For my next visualization, I created a bar graph between the variables of country, number_of_bags, & bag_weight. This bar graph is organized in descending order from the most amount of bags to the smallest. When you hover over a specific bar column, you can also see the specific weight of the countries category. This graph also changes based on the specific setting the year slider is on. This bar graph shows that bag weight does not always result in a higher number of bags produced.
For my last visualization, I created a bubble chart that shows the various types of coffee bean colors in relation to the total data scores. I wanted to see which color correlated with a higher total data score. With this visualization, we can see three colors in the legend, and the bigger the circle of each color is, the higher its total data score is. This visualization also changes as you configure the year slider in the legend. For this visualization I utilized the variables color and data_scores_total.

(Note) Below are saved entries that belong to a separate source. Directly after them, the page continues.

(** One simulation in flight, metered for a tenth of a second. *)
Definition heldLimiter : Limiter float64 := tick keptOptions onceAdmitted (11 * Second / 10).
Definition heldState : limiterState float64 :=
  default (mkLimiterState 0 ∅) (save keptOptions heldLimiter (3 * Second)).2.

Lemma heldLimiter_wf : limiter_wf heldLimiter.
Proof. apply tick_wf, onceAdmitted_wf. Qed.

(** A codec that knows this state. *)
Global Instance float64_eq_dec : EqDecision float64.
Proof. unfold float64. solve_decision. Defined.
Global Instance Bucket_eq_dec `{EqDecision F} : EqDecision (Bucket F).
Proof. intros [l a] [l' a']. destruct (decide (l = l')), (decide (a = a')); [left | right..]; congruence. Defined.
Global Instance limiterBucket_eq_dec `{EqDecision F} : EqDecision (limiterBucket F).
Proof. intros [m d] [m' d']. destruct (decide (m = m')), (decide (d = d')); [left | right..]; congruence. Defined.
Global Instance limiterState_eq_dec `{EqDecision F} : EqDecision (limiterState F).
Proof. intros [t k] [t' k']. destruct (decide (t = t')), (decide (k = k')); [left | right..]; congruence. Defined.

Definition heldMarshal (st : limiterState float64) : result error string := if decide (st = heldState) then Ok "{saved}" else Err "unsupported".
Definition heldUnmarshal (b : string) : result error (limiterState float64) := if b =s "{saved}" then Ok heldState else Err "syntax".

(** Its names are ASCII. *)
Definition ascii_text (s : string) : Prop := Forall (λ c, (nat_of_ascii c < 128)%nat) (String.list_ascii_of_string s).

Lemma held_json st b : (∀ id, is_Some (ls_Keys st !! id) → ascii_text id) → heldMarshal st = Ok b → heldUnmarshal b = Ok st.
Proof. intros _. unfold heldMarshal. destruct (decide _) as [-> |]; [intros [= <-]; reflexivity | done]. Qed.

Definition savedTrace : list (sigT FResp) :=
  [existT (FMkdirAll "/var/lib/mesh") None; existT (FWriteFile "/var/lib/mesh/limits.json.tmp" "{saved}") None;
   existT (FRename "/var/lib/mesh/limits.json.tmp" "/var/lib/mesh/limits.json") None].
Definition loadTrace : list (sigT FResp) := [existT (FRead "/var/lib/mesh/limits.json") (Ok "{saved}")].

Lemma held_saved : runs (saveFile keptOptions heldMarshal heldLimiter (3 * Second)) savedTrace (Some ((save keptOptions heldLimiter (3 * Second)).1, None)).
Proof.
  unfold saveFile. destruct (save keptOptions heldLimiter (3 * Second)) as [l [st |]] eqn:E; [| vm_compute in E; discriminate E].
  assert (st = heldState) as -> by (unfold heldState; rewrite E; reflexivity). unfold heldMarshal. rewrite decide_True by done.
  apply runs_bind. left. exists savedTrace, [], None. split; [reflexivity | split; [| split; reflexivity]].
  exists None, (tail savedTrace). split; [reflexivity |]. exists None, (tail (tail savedTrace)). split; [reflexivity |]. exists None, []. split; [reflexivity | split; reflexivity].
Qed.

Lemma held_seen : ∃ fs, seen savedTrace ∅ fs ∧ seen loadTrace fs fs.
Proof.
  set (written := <["/var/lib/mesh/limits.json.tmp" := "{saved}"]> (∅ : gmap string string)).
  exists (<["/var/lib/mesh/limits.json" := "{saved}"]> (delete "/var/lib/mesh/limits.json.tmp" written)). split.
  - exists ∅. split; [reflexivity |]. exists written. split; [reflexivity |]. eexists. split; [| reflexivity]. exists "{saved}". split; reflexivity.
  - eexists. split; [split; [reflexivity |] | reflexivity]. apply lookup_insert_eq.
Qed.

Lemma restart_forgives_nothing_witness :
  ∃ l2 k k2, namedKey heldLimiter "ip:10.0.0.9" = Some k ∧ namedKey l2 "ip:10.0.0.9" = Some k2 ∧
    lm_overflow l2 = None ∧ carried (lm_theap heldLimiter) k (3 * Second) k2 (33 * Second).
Proof.
  set (l2 := load keptOptions NewLimiter (33 * Second) (Some heldState)). exists l2.
  destruct held_seen as (fs & S1 & S2).
  destruct (restart_forgives_nothing keptOptions heldMarshal heldUnmarshal (λ _, "unreadable") ascii_text held_json
    heldLimiter (3 * Second) savedTrace (save keptOptions heldLimiter (3 * Second)).1 ∅ fs
    (33 * Second) loadTrace l2 fs "ip:10.0.0.9" dailyPlan) as [Ho E].
  - vm_compute. discriminate.
  - apply heldLimiter_wf.
  - assert (lm_keys heldLimiter = {["ip:10.0.0.9"%string := 0%nat]}) as -> by (vm_compute; reflexivity).
    intros name [x [<- _]%lookup_singleton_Some]. vm_compute. repeat constructor.
  - apply held_saved.
  - exact S1.
  - by exists (Ok "{saved}"), [].
  - exact S2.
  - vm_compute. reflexivity.
  - intros k Hk. vm_compute in Hk. injection Hk as <-. reflexivity.
  - assert (is_Some (namedKey l2 "ip:10.0.0.9")) as [k2 E2] by (vm_compute; by eexists).
    rewrite E2 in E. destruct E as (k & Hk & _ & Hc). exists k, k2. by split_and!.
Defined.
(* ===== verification/MonitorRun.v ===== *)
(** * MonitorRun: the monitor's goroutines, and who watches them

    [Run], [configLoop] and [verifyLoop] (internal/app/monitor.go) as programs
    whose critical sections on the monitor are calls, beside those who follow
    it: any number of callers of [WaitForBlockAfter] and the loop of the
    directory that announces every change (Directory.Run,
    internal/app/directory.go).  The state changes are [Monitor]'s; how the
    goroutines interleave, what the node answers and when ticks and
    cancellations come is any. *)
From S2P Require Import Prelude GoTime Types Ports Prog Monitor.
Open Scope Z_scope.

(** ** The calls *)

(** What a select of three answers with. *)
Inductive woken := WDone | WChan | WTick | WNudge.

Inductive goroutine := GConfig | GVerify.

Inductive MAct :=
  | MState                                  (* m.State *)
  | MChanged                                (* m.Changed: the channel, by how many were closed before *)
  | MBoth                                   (* state and channel under one lock *)
  | MUpdate (f : LocalState → LocalState)   (* m.update *)
  | MRequestVerify
  | MGo (g : goroutine)
  | MDone                                   (* ctx.Err() != nil *)
  | MSleep (d : Duration)                   (* true: the context ended *)
  | MReadConfig
  | MStatus
  | MWaitAfter (round : Z)
  | MVersions
  | MLimits
  | MHasBlock (round : Z)
  | MConfigSelect                           (* configLoop's select: done, or a tick *)
  | MVerifySelect                           (* verifyLoop's: done, the request taken, or a tick *)
  | MWaitSelect (ch : nat)                  (* done, or ch was closed *)
  | MAnnounceSelect (ch : nat)              (* done, ch was closed, a keepalive or a nudge *)
  | MLocalChange (st : LocalState)          (* d.onLocalChange *)
  | MHeartbeat (st : LocalState).           (* d.sendHeartbeat *)

Definition MResp (a : MAct) : Type :=
  match a with
  | MState => LocalState
  | MChanged => nat
  | MBoth => LocalState * nat
  | MDone | MSleep _ => bool
  | MReadConfig => result error NodeConfig
  | MStatus | MWaitAfter _ => result error Status
  | MVersions => result error Versions
  | MLimits => result error (option SimulateLimits)
  | MHasBlock _ => result error bool
  | MConfigSelect | MVerifySelect | MWaitSelect _ | MAnnounceSelect _ => woken
  | _ => ()
  end.

Declare Scope monitor_scope.
Definition Loop : Type → Type := prog MResp.
Definition mcall (a : MAct) : Loop (MResp a) := Call a Ret.
Definition mthen {A B} (m : Loop A) (f : A → Loop B) : Loop B := bind f m.
Notation "'let*' x := m 'in' k" := (mthen m (λ x, k)) (at level 10, x binder, m at level 200, k at level 200) : monitor_scope.
Notation "m ;; k" := (mthen m (λ _, k)) (at level 100, right associativity) : monitor_scope.
Open Scope monitor_scope.
Lemma serveOn_runs lns : ∀ t x, runs (serveOn lns) t x ↔ t = serves lns ∧ x = Some ().
Proof.
  induction lns as [| h lns IH]; intros t x; [done |]. cbn [serveOn lthen lcall bind runs serves fmap list_fmap]. split.
  - intros ([] & t' & -> & [-> ->]%IH). done.
  - intros [-> ->]. eexists (), _. split; [done |]. by apply IH.
Qed.

Lemma listenAll_runs addrs : ∀ opened t x, runs (listenAll addrs opened) t x →
  (∃ hs, length hs = length addrs ∧ t = opens addrs hs ∧ x = Some (Ok (opened ++ hs))) ∨
  (∃ pre a post hs e, addrs = pre ++ a :: post ∧ length hs = length pre ∧
     t = opens pre hs ++ existT (LListen a) (Err e) :: closes (opened ++ hs) ∧ x = Some (Err ("listen " +:+ a +:+ ": " +:+ e)%string)).
Proof.
  induction addrs as [| addr addrs IH]; intros opened t x; cbn [listenAll].
  - intros [-> ->]. left. exists []. by rewrite app_nil_r.
  - intros ([h | e] & t' & -> & Hr); cbn [lthen lcall bind] in Hr.
    + apply IH in Hr as [(hs & El & -> & ->) | (pre & a & post & hs & e & -> & El & -> & ->)].
      * left. exists (h :: hs). rewrite <- app_assoc. split; [by cbn; rewrite El | done].
      * right. exists (addr :: pre), a, post, (h :: hs), e. rewrite <- app_assoc. split; [done | split; [by cbn; rewrite El | done]].
    + right. apply runs_bind in Hr as [(t1 & t2 & [] & -> & [-> _]%closeAll_runs & [-> ->]) | [[_ [=]]%closeAll_runs _]].
      exists [], addr, addrs, [], e. by rewrite !app_nil_r.
Qed.

Lemma lthen_runs {A B} (f : A → Life B) (m : Life A) t x : runs (lthen m f) t x → (∃ t1 t2 a, t = t1 ++ t2 ∧ runs m t1 (Some a) ∧ runs (f a) t2 x) ∨ runs m t None.
Proof. intros [H | [H _]]%runs_bind; auto. Qed.

(** Inverting a run call by call. *)
Ltac lrun H := repeat (cbn [lthen lcall bind forPass runs] in H; lazymatch type of H with ex _ => let r := fresh in destruct H as (r & ? & -> & H); try (destruct r; []) | _ ∧ _ => destruct H as [-> ->] end).

Lemma passthrough_returns c t : ¬ runs (passthrough c) t None.
Proof.
  unfold passthrough. destruct (lc_Passthrough (cf_Local c)) as [| a pt]; [by intros [_ [=]] |].
  intros ([nc | e] & t' & _ & Hr); cbn [lthen lcall bind] in Hr; [| by destruct Hr as [_ [=]]].
  destruct (filterPassthrough _ _) as [keep skipped]. destruct keep as [| k keep]; cbn [lthen lcall bind] in Hr.
  - destruct Hr as ([] & t2 & _ & [_ [=]]).
  - destruct Hr as ([p | e] & t2 & _ & Hr); cbn [lthen lcall bind] in Hr; [by destruct Hr as ([] & t3 & _ & [_ [=]]) | by destruct Hr as [_ [=]]].
Qed.

Section Shape.
Context (c : Config) (limited : bool).

Lemma drain_runs ps t x : runs (drain limited ps) t x →
  ∃ err, t = existT LDraining () :: existT LShutdown err :: saves limited ++ passing ps (λ p, existT (LPassShutdown p) ()) ++ [existT LGossipClose ()] ∧ x = Some err.
Proof.
  unfold drain. intros H. cbn [lthen lcall bind] in H. destruct H as ([] & t1 & -> & err & t2 & -> & H). exists err.
  destruct limited, ps; lrun H; done.
Qed.

Lemma Serve_life t x : runs (Serve c limited) t x → ∃ r, x = Some r ∧ life c limited t r.
Proof.
  intros [(t1 & t2 & lns & -> & H1 & H2) | H]%lthen_runs.
  2: { apply listenAll_runs in H as [(hs & _ & _ & [=]) | (? & ? & ? & ? & ? & _ & _ & _ & [=])]. }
  apply listenAll_runs in H1 as [(hs & El & -> & [= ->]) | (pre & a & post & hs & e & El & Eh & -> & [= ->])].
  2: { destruct H2 as [-> ->]. eexists. split; [done |]. rewrite app_nil_r. by eapply life_unbound. }
  cbn [app] in H2. apply runs_finally in H2 as (ta & tc & y & z & -> & Ha & [-> ->]%closeAll_runs & ->).
  apply lthen_runs in Ha as [(tp & tb & ps & -> & Hp & Hb) | Hp]; [| by apply passthrough_returns in Hp].
  destruct ps as [ps | e]; [| destruct Hb as [-> ->]; eexists; split; [done |]; rewrite app_nil_r; by eapply life_unpassed].
  destruct Hb as ([] & tb' & -> & Hb). cbn [lthen lcall bind] in Hb.
  apply lthen_runs in Hb as [(ts & tb'' & [] & -> & [-> _]%serveOn_runs & Hb) | [_ [=]]%serveOn_runs].
  assert (Hw : ∃ w te, tb'' = passing ps (λ p, existT (LServePass p) ()) ++ existT LWait w :: te ∧
    runs (match w with Some (Some e) => forPass ps LPassClose;; Ret (Some e) | _ => drain limited ps end) te y).
  { destruct ps; cbn [forPass lthen lcall bind] in Hb; [destruct Hb as ([] & te & -> & Hb); cbn [lthen lcall bind] in Hb |];
      destruct Hb as (w & te' & -> & Hb); by exists w, te'. }
  destruct Hw as (w & te & -> & Hw). rewrite <- !app_assoc. cbn [app]. rewrite <- !app_assoc. cbn [app].
  assert (Hd : runs (drain limited ps) te y → w = None ∨ w = Some None → ∃ r, y = Some r ∧ life c limited
    (opens (cf_Listen c) hs ++ tp ++ existT LRun () :: serves hs ++ passing ps (λ p, existT (LServePass p) ()) ++ existT LWait w :: te ++ closes hs) r).
  { intros (err & -> & ->)%drain_runs Hn. exists err. split; [done |]. cbn [app]. rewrite <- !app_assoc. by apply life_drained. }
  destruct w as [[e |] |]; [| by apply Hd; [| right] | by apply Hd; [| left]].
  exists (Some e). destruct ps; lrun Hw; (split; [done |]).
  - apply (life_failed c limited hs tp (Some n)); done.
  - apply (life_failed c limited hs tp None); done.
Qed.
End Shape.

(** *** What can be read off it *)
Definition boundAt (e : sigT LResp) : option (string * nat) := match e with existT (LListen a) (Ok h) => Some (a, h) | _ => None end.
Definition closedIn (e : sigT LResp) : option nat := match e with existT (LClose h) _ => Some h | _ => None end.
Definition passOpened (e : sigT LResp) : option nat := match e with existT (LPassListen _) (Ok p) => Some p | _ => None end.
Definition passEnded (e : sigT LResp) : option nat := match e with existT (LPassClose p) _ | existT (LPassShutdown p) _ => Some p | _ => None end.
Definition isStart (e : sigT LResp) : bool := match projT1 e with LRun | LServeOn _ | LServePass _ => true | _ => false end.
Definition isDraining (e : sigT LResp) : bool := match projT1 e with LDraining => true | _ => false end.
Definition isSave (e : sigT LResp) : bool := match projT1 e with LSave => true | _ => false end.

Lemma opens_bound addrs : ∀ hs, length hs = length addrs →
  omap boundAt (opens addrs hs) = zip addrs hs ∧ omap closedIn (opens addrs hs) = [] ∧ omap passOpened (opens addrs hs) = [] ∧
  existsb isStart (opens addrs hs) = false ∧ existsb isDraining (opens addrs hs) = false ∧ existsb isSave (opens addrs hs) = false.
Proof.
  unfold opens. induction addrs as [| a addrs IH]; intros [| h hs]; try done. intros [= E]. destruct (IH hs E) as (E1 & E2 & E3 & E4 & E5 & E6).
  cbn. rewrite E1, E2, E3, E4, E5, E6. done.
Qed.
(** Lines 639-644: [value_relu]. *)
Definition value_relu (th : Params) (state_samples_all : Tensor2)
    (V_lambda : Q) (x_equilibrium : State) : Result (list Q) :=
  let relu_output := map (relu_forward th) (rows state_samples_all) in
  let relu_x_equilibrium := relu_forward th x_equilibrium in
  match difference_to_equilibrium state_samples_all x_equilibrium with
  | Ok differences =>
      Ok (zip_with
            (fun output difference =>
               output - relu_x_equilibrium + V_lambda * norm1 difference)%Q
            relu_output differences)
  | Raise x => Raise x
  end.

(** [loss.backward()] for the loss of [train_with_cost_to_go]. *)
Definition call_value_backward (state_samples_all : Tensor2)
    (value_samples_all : list Q) (V_lambda : Q) (x_equilibrium : State)
  : M unit :=
  fun w =>
    (Ok tt, add_events [EvBackward]
              (set_grads
                 (value_backward (theta w) state_samples_all value_samples_all
                    V_lambda x_equilibrium (grads w)) w)).

(** The local variables of [train_with_cost_to_go] that live across epochs;
    [loss] is unbound until the first epoch. *)
Record EpochState : Type := mkEpochState {
  epoch_optimizer : OptState;
  epoch_loss : option Q
}.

I spoke about all these visualizations very briefly, as I created three interactive visualizations through Tableau. What surprised me as I observed these visualizations was that the United States was not as high as I thought it would be. I personally love the coffee we have here, and I drink a cup at least once a day, so this surprised me a lot. It was surprising to see Guatemala at the top of the bar graph, as it produces the most bags out of any country in this dataset. We can also observe that Mexico has the highest total data scores out of any country in this dataset. It was also interesting to see how many countries were either excluded or did not have data on coffee in this dataset. A pattern that occurred almost all of the time was the green color coffee bean having the strongest correlation to a stronger total data score. Using all of analysis’s and visualizations I created, we can conclude that the location & many other factors affect the total scoring of coffee around the world. In the future, this dataset can be improved by gathering more data from a larger variety of countries to have a more complete analysis. Lastly, if we could get more recent data from the 2020s, that would also improve the future analysis’s relevance.